### TASK BRIEF
Lines with the word "then": copy all of them from the entries below.

====

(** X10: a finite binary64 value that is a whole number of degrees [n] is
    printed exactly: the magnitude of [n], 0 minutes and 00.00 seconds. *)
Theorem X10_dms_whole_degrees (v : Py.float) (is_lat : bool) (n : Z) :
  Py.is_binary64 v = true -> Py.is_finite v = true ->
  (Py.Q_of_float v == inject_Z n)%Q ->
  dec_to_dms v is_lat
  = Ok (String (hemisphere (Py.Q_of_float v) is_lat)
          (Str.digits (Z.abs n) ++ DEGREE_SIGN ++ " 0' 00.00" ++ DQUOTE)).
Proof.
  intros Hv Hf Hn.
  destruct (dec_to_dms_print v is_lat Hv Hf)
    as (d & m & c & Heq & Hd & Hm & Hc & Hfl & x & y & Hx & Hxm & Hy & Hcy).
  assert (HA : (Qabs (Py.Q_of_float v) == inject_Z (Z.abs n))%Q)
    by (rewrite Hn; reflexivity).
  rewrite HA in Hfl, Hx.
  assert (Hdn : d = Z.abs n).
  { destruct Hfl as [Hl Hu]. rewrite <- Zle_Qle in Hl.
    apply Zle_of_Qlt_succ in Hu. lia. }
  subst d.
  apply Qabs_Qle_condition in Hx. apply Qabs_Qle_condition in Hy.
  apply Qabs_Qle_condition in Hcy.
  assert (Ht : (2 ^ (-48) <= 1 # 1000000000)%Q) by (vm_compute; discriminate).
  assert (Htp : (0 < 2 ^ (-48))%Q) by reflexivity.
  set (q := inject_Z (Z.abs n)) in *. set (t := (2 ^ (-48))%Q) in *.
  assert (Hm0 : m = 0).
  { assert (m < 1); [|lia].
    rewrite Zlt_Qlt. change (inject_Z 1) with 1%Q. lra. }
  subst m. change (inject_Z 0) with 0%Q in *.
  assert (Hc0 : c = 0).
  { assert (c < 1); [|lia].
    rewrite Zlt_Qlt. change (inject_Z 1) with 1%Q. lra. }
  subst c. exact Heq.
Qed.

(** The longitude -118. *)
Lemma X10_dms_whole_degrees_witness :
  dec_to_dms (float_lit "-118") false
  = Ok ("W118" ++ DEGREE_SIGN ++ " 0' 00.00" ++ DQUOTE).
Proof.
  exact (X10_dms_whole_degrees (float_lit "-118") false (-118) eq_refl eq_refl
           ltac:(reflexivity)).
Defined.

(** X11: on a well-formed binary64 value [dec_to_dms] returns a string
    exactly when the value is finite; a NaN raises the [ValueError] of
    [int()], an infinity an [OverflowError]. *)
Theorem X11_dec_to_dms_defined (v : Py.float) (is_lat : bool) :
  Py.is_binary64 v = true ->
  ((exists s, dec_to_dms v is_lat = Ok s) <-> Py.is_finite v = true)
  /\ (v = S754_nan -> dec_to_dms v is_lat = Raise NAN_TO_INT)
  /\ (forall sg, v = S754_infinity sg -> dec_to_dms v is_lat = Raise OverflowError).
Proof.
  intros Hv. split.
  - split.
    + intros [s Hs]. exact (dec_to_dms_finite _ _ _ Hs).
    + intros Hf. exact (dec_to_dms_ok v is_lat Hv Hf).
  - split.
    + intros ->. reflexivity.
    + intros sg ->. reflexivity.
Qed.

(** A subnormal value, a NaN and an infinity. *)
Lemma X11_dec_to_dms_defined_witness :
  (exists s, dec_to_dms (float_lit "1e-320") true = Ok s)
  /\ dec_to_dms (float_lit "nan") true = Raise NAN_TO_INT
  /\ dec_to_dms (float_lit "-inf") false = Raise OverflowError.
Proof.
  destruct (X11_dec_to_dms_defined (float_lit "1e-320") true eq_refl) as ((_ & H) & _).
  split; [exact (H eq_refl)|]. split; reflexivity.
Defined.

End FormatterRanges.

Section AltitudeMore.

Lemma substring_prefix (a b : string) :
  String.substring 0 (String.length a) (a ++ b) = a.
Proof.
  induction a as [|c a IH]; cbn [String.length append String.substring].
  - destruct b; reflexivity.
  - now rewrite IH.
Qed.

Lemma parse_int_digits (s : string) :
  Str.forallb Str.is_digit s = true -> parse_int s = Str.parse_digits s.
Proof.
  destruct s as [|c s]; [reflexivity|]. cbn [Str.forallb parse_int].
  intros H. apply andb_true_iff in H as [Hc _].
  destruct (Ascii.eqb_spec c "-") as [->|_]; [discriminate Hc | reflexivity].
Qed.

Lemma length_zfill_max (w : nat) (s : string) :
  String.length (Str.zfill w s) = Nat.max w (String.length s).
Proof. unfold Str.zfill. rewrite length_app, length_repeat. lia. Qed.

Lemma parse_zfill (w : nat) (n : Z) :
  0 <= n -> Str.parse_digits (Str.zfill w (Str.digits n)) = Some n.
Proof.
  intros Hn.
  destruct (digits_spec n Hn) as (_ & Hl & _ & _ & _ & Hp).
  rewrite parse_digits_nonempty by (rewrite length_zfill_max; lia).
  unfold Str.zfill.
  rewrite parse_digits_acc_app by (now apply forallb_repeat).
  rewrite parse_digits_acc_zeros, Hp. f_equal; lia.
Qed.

====

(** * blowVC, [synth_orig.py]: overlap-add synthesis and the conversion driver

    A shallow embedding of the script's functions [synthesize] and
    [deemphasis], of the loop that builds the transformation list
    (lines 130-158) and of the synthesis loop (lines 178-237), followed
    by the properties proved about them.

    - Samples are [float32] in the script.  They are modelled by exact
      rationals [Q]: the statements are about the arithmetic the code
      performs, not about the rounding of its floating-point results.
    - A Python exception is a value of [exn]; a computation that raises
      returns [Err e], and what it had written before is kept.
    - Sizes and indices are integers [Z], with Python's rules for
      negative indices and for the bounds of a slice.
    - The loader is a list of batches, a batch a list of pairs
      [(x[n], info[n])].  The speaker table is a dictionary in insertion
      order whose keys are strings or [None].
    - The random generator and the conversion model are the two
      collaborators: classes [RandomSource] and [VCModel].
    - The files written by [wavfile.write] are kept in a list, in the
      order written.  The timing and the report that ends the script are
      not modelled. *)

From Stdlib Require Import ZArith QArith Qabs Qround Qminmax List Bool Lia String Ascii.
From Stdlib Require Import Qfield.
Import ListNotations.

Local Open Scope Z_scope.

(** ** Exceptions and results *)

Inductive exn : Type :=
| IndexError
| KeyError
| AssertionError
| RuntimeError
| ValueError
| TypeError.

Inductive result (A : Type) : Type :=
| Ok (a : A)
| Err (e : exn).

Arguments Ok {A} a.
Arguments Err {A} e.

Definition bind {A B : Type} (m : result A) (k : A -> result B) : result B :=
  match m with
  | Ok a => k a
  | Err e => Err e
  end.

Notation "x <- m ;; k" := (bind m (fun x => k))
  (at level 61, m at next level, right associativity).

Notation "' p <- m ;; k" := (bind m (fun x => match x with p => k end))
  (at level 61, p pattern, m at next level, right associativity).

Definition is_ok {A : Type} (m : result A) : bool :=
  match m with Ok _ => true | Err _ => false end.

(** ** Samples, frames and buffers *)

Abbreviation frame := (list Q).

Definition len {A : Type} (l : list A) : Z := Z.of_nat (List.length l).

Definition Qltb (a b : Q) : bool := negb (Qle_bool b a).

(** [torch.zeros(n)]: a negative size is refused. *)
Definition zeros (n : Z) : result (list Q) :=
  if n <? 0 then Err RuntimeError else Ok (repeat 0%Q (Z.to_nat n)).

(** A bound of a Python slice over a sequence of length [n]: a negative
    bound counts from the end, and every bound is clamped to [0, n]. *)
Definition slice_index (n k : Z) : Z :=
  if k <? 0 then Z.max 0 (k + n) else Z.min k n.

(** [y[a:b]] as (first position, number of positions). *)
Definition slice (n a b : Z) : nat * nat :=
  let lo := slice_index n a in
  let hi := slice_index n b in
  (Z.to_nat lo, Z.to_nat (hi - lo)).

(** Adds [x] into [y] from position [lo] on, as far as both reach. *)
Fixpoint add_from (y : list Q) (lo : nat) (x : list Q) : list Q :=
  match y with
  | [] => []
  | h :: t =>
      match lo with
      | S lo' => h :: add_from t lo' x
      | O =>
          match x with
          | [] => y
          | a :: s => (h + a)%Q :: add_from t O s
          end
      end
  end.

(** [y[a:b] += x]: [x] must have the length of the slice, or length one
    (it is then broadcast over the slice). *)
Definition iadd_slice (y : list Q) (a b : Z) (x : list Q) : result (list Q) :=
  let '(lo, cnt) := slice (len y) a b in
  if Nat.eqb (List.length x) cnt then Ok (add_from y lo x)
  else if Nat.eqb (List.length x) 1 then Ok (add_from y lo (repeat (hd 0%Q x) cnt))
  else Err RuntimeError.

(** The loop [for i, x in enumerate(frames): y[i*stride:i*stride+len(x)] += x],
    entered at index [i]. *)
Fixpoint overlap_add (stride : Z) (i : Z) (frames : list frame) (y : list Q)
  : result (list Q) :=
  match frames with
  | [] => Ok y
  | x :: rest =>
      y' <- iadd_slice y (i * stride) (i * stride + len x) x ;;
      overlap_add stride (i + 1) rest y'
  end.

====

### ANSWER TO THE EXERCISE
  if n <? 0 then Err RuntimeError else Ok (repeat 0%Q (Z.to_nat n)).
  if k <? 0 then Z.max 0 (k + n) else Z.min k n.
    (it is then broadcast over the slice). *)
  if Nat.eqb (List.length x) cnt then Ok (add_from y lo x)
  else if Nat.eqb (List.length x) 1 then Ok (add_from y lo (repeat (hd 0%Q x) cnt))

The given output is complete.